Snake River ranked as America’s most endangered
Snake River top American Rivers’ annual list due to risks to Salmon and Steelhead
The risks to Salmon and Steelhead and the impact that would have on the local economy led to the river’s high ranking.
Scott Bosse of American Rivers says the removal of the four lower Snake River dams is the last hope for those fish.
“If you’re in Idaho, the Columbia/Snake River is the only game in town. And, you know, the Columbia/Snake migration corridor is the main artery between the heart of Salmon habitat in Idaho and the Pacific Ocean. And as long as we have a clogged artery between the heart and the ocean the patient’s not gonna fare very well.”
Bosse advocates for Congressman Mike Simpson’s proposal to remove the four lower Snake River Dams in Washington. Bosse says this proposal could lead to an increase in fish populations, water levels in Southern Idaho, and less money spent on fruitless efforts to save the fish without removing the dams.
How to save these fish has been debated for decades and has gotten so complex that legislation is needed to change the trend toward extinction for these species, Bosse says. But people can still help.

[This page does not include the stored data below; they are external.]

(** * Bintray package-info hook: a shallow embedding of [hooks/bintray_updater.py]

    The hook reads the published record of a package from Bintray, compares it
    with the attributes of the uploaded recipe and PATCHes the fields that are
    out of date.  Every function of the module is embedded below under its own
    name.  Python text is modelled by Rocq strings, one [ascii] standing for one
    character, names and addresses being taken in the 8-bit range;
    exceptions are values of an error monad; the environment, the [git]
    sub-process, the HTTP transport, the Conan inspection API and the
    regular expressions that the matcher of this file does not cover are
    fields of a [World] record. *)

From Stdlib Require Import String Ascii ZArith List Bool Lia.
From stdpp Require Import base option gmap strings list pretty.

Local Open Scope string_scope.
Local Open Scope Z_scope.

(** ** Exceptions and the error monad *)

Inductive exn_class :=
  | KeyError | TypeError | AttributeError | IndexError | ValueError
  | HTTPError | ConanException | ReError | PlainException | OtherException
  | KeyboardInterrupt | SystemExit.

(** [except Exception] catches every class that derives from [Exception];
    [KeyboardInterrupt] and [SystemExit] derive from [BaseException] only. *)
Definition is_Exception (c : exn_class) : bool :=
  match c with
  | KeyboardInterrupt | SystemExit => false
  | _ => true
  end.

(** An exception object: its class and the text [str(error)] gives. *)
Record exn := mk_exn { exn_cls : exn_class; exn_str : string }.

Inductive result (A : Type) :=
  | Ok (a : A)
  | Raise (e : exn).
Arguments Ok {A} a.
Arguments Raise {A} e.

#[global] Instance result_ret : MRet result := fun A a => Ok a.
#[global] Instance result_bind : MBind result := fun A B f r =>
  match r with
  | Ok a => f a
  | Raise e => Raise e
  end.

Definition raise {A} (c : exn_class) (msg : string) : result A :=
  Raise (mk_exn c msg).

Definition returns {A} (r : result A) : bool :=
  match r with Ok _ => true | Raise _ => false end.

(** ** Python text *)

Definition chr (n : nat) : ascii := ascii_of_nat n.
Definition LF : ascii := chr 10.
Definition CR : ascii := chr 13.

Definition str1 (c : ascii) : string := String c "".

(** [len(s)] *)
Definition py_len (s : string) : Z := Z.of_nat (String.length s).

(** [s[:n]] for a non-negative count. *)
Fixpoint str_take (n : nat) (s : string) : string :=
  match n, s with
  | S n', String c s' => String c (str_take n' s')
  | _, _ => ""
  end.

(** [s[:stop]]: a negative [stop] counts from the end, and the bound is
    clipped to the string. *)
Definition py_slice_to (s : string) (stop : Z) : string :=
  let stop' := if stop <? 0 then Z.max 0 (py_len s + stop) else stop in
  str_take (Z.to_nat stop') s.

(** [s.rfind(c)] for a one-character needle: the highest index holding [c],
    or [-1]. *)
Fixpoint py_rfind (s : string) (c : ascii) : Z :=
  match s with
  | "" => -1
  | String a s' =>
      let r := py_rfind s' c in
      if 0 <=? r then r + 1
      else if Ascii.eqb a c then 0 else -1
  end.

(** [s.startswith(p)] *)
Definition py_startswith (s p : string) : bool := String.prefix p s.

(** [sub in s] *)
Fixpoint py_contains (sub s : string) : bool :=
  String.prefix sub s ||
  match s with
  | "" => false
  | String _ s' => py_contains sub s'
  end.

(** [str.isspace] on one character (code points below 256). *)
Definition is_space (c : ascii) : bool :=
  let n := nat_of_ascii c in
  ((9 <=? n) && (n <=? 13) || (28 <=? n) && (n <=? 32)
   || (n =? 133) || (n =? 160))%nat.

Fixpoint py_lstrip (s : string) : string :=
  match s with
  | String c s' => if is_space c then py_lstrip s' else s
  | "" => ""
  end.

“I think people in Idaho, people need to reach out to every member of Idaho’s congressional delegation. I mean, Mike Simpson has asserted some bold leadership this year, the rest of the delegation has yet to follow. And they need to hear from their constituents that it is not acceptable to let Idaho’s Salmon and Steelhead go extinct.”
Allowing the fish to travel naturally would also remove the need to flush water down the river, saving large amounts of water for agricultural purposes, Bosse says.
“You don’t even have to care about Slamon and Steelhead in Twin Falls to care about this issue, because water is gold in Eastern Idaho.”